** Records shown follows **

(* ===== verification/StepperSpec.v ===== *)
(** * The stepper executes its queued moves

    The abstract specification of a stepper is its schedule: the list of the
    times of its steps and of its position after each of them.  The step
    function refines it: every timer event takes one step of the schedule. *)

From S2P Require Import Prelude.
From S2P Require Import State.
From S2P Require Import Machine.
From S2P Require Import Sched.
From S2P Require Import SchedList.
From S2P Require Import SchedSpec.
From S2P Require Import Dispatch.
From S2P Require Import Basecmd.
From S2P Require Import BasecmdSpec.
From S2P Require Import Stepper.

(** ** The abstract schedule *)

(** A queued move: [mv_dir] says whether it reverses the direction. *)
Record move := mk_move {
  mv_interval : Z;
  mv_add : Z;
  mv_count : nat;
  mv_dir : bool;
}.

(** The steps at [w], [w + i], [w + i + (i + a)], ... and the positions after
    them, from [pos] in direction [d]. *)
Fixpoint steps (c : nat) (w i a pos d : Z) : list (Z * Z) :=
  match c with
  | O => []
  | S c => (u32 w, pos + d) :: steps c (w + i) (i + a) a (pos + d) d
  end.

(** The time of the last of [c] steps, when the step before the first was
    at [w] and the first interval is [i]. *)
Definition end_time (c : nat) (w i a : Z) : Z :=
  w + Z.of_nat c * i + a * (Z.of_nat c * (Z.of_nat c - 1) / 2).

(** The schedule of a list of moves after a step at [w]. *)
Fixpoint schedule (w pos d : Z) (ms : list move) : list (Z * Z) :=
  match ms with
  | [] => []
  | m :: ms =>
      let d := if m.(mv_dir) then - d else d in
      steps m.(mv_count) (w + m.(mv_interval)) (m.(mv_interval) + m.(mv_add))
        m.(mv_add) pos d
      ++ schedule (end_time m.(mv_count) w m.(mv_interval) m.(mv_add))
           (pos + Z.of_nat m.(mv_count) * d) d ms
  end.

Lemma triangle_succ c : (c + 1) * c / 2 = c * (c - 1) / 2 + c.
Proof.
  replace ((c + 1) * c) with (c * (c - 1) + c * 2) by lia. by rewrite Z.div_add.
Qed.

** End of Records shown **
** Records shown follows **

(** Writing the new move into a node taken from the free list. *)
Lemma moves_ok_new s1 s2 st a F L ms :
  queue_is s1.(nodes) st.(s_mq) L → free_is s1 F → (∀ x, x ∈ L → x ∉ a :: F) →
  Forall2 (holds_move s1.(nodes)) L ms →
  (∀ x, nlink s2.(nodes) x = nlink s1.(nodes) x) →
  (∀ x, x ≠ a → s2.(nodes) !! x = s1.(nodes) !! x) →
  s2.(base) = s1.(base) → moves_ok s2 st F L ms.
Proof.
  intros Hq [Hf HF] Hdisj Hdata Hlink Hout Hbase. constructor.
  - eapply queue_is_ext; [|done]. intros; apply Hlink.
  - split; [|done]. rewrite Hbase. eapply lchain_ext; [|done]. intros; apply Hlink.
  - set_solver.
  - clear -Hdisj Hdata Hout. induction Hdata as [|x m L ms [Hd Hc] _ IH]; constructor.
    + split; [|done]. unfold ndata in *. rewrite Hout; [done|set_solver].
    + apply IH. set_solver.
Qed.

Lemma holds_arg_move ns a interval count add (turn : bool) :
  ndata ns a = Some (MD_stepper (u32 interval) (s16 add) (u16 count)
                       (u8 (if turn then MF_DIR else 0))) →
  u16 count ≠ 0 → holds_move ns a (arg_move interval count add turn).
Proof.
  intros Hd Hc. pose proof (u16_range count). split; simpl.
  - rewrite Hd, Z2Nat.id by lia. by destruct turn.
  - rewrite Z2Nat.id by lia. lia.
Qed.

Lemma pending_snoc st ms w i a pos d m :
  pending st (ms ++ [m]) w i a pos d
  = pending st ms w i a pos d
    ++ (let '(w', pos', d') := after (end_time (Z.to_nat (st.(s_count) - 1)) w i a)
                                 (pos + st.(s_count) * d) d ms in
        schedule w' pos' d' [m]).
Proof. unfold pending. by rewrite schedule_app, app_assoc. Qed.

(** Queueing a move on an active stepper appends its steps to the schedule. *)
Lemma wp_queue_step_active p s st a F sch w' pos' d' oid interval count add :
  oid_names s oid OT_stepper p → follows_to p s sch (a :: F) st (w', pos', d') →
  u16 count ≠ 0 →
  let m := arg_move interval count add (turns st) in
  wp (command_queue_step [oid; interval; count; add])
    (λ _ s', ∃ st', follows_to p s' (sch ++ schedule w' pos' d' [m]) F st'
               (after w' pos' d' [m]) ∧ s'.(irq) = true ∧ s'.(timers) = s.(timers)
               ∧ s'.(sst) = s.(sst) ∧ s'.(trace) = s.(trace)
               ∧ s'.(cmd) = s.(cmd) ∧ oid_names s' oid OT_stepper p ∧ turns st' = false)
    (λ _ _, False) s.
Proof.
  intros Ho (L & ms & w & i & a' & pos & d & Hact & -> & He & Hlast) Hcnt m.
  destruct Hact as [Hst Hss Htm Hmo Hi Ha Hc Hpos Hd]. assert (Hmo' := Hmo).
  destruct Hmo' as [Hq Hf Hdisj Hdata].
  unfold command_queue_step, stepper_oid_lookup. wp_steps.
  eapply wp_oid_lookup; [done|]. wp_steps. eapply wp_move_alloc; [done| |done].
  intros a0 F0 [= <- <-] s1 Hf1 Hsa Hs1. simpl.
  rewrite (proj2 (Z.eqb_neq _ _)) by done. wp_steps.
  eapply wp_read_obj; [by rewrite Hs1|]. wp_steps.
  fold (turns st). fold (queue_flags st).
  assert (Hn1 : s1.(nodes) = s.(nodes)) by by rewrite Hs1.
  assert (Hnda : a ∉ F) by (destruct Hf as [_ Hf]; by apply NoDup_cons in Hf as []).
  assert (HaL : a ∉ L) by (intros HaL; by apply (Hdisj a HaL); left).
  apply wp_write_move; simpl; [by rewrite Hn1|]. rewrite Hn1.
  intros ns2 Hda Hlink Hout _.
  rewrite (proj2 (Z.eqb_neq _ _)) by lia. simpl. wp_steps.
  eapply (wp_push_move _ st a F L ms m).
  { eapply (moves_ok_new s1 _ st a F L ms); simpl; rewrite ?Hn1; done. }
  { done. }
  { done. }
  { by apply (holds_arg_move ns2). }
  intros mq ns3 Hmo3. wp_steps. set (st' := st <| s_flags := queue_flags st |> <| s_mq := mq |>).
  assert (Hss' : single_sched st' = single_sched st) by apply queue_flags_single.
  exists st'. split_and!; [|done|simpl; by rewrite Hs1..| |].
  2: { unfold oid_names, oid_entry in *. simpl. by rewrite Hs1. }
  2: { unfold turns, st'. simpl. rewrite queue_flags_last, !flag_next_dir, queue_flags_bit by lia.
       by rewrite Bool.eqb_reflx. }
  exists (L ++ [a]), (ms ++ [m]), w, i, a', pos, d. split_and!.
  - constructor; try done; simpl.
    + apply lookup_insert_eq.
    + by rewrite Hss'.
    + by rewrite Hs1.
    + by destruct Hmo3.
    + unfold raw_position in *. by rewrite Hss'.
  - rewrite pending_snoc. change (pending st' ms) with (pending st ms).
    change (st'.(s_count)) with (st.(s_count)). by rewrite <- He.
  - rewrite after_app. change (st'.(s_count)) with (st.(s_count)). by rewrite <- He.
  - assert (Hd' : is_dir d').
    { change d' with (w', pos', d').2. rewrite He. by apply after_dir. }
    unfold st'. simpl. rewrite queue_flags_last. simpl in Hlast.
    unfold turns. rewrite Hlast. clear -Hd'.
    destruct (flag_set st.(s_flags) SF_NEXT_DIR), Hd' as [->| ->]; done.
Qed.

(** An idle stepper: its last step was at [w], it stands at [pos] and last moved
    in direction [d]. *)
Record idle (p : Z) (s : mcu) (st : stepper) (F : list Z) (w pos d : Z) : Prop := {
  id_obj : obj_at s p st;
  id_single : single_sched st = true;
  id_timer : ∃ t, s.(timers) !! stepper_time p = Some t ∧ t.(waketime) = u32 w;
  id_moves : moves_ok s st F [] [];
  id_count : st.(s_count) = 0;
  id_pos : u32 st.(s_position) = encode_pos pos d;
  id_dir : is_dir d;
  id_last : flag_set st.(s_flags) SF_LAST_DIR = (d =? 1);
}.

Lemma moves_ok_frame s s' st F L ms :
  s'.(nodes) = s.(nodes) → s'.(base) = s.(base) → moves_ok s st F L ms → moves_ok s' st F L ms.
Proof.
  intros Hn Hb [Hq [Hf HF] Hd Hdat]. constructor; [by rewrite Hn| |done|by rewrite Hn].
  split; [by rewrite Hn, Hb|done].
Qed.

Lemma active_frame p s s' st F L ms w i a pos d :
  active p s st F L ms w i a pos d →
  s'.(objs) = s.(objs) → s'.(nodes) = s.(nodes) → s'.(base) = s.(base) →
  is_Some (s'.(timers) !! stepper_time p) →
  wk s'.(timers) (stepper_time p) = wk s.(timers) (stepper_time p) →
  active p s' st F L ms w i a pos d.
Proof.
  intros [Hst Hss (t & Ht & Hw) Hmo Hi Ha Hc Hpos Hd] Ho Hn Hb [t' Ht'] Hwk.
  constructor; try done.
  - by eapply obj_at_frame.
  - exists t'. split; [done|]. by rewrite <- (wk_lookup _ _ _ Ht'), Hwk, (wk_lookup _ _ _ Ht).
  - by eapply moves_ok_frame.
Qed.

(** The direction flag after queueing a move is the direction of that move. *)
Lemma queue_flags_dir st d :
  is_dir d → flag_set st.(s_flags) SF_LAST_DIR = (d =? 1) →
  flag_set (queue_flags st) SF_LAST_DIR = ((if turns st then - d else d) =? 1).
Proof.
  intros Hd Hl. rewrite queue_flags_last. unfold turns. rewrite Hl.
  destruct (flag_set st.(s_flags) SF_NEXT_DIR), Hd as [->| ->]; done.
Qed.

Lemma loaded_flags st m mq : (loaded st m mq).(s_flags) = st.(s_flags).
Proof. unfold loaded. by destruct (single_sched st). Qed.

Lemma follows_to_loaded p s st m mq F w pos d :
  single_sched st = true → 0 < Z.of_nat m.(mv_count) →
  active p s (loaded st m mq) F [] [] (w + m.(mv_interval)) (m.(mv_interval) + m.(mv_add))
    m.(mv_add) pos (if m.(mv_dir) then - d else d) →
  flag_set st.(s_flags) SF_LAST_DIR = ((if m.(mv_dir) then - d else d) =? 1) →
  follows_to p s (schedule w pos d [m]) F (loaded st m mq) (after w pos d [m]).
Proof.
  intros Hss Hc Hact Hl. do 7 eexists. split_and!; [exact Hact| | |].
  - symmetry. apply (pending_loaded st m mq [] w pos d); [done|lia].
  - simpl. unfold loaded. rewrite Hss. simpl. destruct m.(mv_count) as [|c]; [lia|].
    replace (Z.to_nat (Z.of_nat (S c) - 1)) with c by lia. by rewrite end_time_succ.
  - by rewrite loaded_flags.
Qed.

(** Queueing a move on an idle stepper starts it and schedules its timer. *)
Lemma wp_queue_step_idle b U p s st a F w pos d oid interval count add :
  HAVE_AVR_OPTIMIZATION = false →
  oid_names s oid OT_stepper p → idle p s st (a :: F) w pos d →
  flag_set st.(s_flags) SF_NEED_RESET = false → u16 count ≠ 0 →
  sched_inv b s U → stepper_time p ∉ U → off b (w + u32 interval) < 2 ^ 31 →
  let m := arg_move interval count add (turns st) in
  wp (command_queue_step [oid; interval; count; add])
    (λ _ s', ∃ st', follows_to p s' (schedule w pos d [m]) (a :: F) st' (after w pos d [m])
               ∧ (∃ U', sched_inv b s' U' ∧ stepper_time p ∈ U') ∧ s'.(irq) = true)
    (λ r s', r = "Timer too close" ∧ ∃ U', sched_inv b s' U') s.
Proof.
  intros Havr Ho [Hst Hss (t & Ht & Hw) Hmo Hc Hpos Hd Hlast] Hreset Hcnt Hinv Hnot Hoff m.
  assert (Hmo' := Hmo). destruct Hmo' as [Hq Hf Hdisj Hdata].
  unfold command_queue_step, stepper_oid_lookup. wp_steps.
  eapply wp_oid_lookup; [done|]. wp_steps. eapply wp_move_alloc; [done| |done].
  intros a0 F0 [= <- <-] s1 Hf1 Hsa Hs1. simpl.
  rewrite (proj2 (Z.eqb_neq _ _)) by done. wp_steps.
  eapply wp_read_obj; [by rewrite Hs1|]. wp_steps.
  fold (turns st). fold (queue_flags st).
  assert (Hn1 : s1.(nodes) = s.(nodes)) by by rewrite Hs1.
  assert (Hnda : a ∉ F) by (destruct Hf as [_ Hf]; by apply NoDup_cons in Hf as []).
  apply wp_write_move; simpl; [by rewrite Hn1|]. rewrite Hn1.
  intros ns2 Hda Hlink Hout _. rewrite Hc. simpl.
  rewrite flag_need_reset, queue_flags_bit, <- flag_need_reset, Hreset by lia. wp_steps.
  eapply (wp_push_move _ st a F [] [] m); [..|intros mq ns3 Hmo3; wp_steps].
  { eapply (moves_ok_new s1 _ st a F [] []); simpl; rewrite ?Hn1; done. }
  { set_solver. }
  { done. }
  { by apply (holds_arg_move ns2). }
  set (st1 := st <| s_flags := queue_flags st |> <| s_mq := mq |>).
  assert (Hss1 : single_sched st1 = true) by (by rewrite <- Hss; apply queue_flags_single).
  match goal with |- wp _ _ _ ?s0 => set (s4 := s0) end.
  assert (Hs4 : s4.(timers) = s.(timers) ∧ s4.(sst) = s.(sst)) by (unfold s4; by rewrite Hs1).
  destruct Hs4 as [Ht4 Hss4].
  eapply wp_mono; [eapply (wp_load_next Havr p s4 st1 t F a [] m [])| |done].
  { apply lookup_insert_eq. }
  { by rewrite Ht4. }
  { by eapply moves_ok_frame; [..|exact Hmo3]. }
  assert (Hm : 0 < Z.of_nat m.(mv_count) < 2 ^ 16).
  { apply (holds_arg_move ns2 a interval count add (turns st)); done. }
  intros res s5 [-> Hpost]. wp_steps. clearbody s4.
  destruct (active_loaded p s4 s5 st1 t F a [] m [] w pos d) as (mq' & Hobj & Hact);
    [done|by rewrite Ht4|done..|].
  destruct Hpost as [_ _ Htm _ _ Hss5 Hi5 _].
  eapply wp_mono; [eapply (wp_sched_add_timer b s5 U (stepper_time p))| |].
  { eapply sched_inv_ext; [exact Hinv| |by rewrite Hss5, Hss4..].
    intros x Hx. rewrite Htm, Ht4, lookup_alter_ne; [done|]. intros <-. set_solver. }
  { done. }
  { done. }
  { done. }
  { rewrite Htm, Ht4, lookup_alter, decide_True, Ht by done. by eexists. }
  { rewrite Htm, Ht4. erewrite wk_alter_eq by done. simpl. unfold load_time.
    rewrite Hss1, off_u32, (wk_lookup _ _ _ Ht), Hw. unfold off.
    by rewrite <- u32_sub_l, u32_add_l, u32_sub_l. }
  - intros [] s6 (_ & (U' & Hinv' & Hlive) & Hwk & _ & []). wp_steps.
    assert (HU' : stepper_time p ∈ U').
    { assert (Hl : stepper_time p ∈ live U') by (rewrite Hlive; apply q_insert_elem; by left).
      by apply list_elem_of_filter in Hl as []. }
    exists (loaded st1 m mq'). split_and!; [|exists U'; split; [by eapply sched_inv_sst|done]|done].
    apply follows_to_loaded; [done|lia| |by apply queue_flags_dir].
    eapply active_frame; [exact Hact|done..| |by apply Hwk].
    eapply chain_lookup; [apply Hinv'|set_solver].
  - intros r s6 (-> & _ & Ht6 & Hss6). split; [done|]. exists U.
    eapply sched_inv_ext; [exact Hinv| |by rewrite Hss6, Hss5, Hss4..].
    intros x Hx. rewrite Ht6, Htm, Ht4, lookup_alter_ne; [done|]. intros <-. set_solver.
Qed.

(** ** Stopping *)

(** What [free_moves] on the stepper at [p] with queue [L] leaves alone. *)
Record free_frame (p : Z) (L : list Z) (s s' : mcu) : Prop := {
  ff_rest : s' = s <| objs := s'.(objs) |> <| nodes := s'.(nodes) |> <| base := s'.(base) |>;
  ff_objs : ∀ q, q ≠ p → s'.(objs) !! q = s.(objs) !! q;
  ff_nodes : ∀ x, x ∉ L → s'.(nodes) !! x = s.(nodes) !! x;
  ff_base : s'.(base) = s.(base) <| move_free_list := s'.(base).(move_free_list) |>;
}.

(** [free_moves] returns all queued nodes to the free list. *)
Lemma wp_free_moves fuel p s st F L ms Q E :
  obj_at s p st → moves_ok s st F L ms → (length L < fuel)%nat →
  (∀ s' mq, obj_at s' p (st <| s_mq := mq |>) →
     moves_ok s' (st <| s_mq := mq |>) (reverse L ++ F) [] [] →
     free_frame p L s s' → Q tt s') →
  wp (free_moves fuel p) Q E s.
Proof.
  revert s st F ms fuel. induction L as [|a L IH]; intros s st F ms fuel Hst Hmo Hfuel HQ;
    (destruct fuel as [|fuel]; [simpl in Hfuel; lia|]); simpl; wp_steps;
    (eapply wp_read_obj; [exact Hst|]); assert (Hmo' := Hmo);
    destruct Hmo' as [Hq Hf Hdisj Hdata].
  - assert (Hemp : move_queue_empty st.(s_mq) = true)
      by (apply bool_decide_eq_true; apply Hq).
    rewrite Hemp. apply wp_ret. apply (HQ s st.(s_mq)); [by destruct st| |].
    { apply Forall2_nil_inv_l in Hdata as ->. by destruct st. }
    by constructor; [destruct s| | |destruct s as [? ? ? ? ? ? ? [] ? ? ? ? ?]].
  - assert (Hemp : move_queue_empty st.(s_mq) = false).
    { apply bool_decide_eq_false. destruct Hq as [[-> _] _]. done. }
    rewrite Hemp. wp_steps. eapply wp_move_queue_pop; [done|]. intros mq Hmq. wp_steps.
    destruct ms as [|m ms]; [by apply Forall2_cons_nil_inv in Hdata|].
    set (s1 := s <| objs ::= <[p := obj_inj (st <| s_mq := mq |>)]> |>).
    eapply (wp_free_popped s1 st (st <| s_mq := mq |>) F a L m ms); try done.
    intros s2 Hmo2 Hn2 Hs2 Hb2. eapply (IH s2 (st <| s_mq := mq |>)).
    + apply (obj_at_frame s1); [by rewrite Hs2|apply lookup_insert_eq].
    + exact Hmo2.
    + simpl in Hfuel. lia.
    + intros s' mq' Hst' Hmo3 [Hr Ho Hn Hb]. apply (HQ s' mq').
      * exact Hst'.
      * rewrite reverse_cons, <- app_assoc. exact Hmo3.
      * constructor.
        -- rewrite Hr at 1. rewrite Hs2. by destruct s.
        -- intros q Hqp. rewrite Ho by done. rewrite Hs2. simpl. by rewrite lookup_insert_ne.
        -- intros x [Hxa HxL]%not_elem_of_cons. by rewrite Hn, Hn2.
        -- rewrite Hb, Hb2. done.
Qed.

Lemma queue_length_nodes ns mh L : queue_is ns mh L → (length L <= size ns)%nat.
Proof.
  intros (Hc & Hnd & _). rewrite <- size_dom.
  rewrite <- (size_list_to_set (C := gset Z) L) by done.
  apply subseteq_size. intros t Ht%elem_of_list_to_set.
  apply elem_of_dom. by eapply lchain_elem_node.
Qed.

** End of Records shown **

#### Assigned task
With the line that has "(* ===== verification/StepperSpec.v ===== *)" as the first and the line that has "times of its" as the last, repeat exactly that run of lines above and no more.

#### Written response
(* ===== verification/StepperSpec.v ===== *)
(** * The stepper executes its queued moves

    The abstract specification of a stepper is its schedule: the list of the
    times of its steps and of its position after each of them.  The step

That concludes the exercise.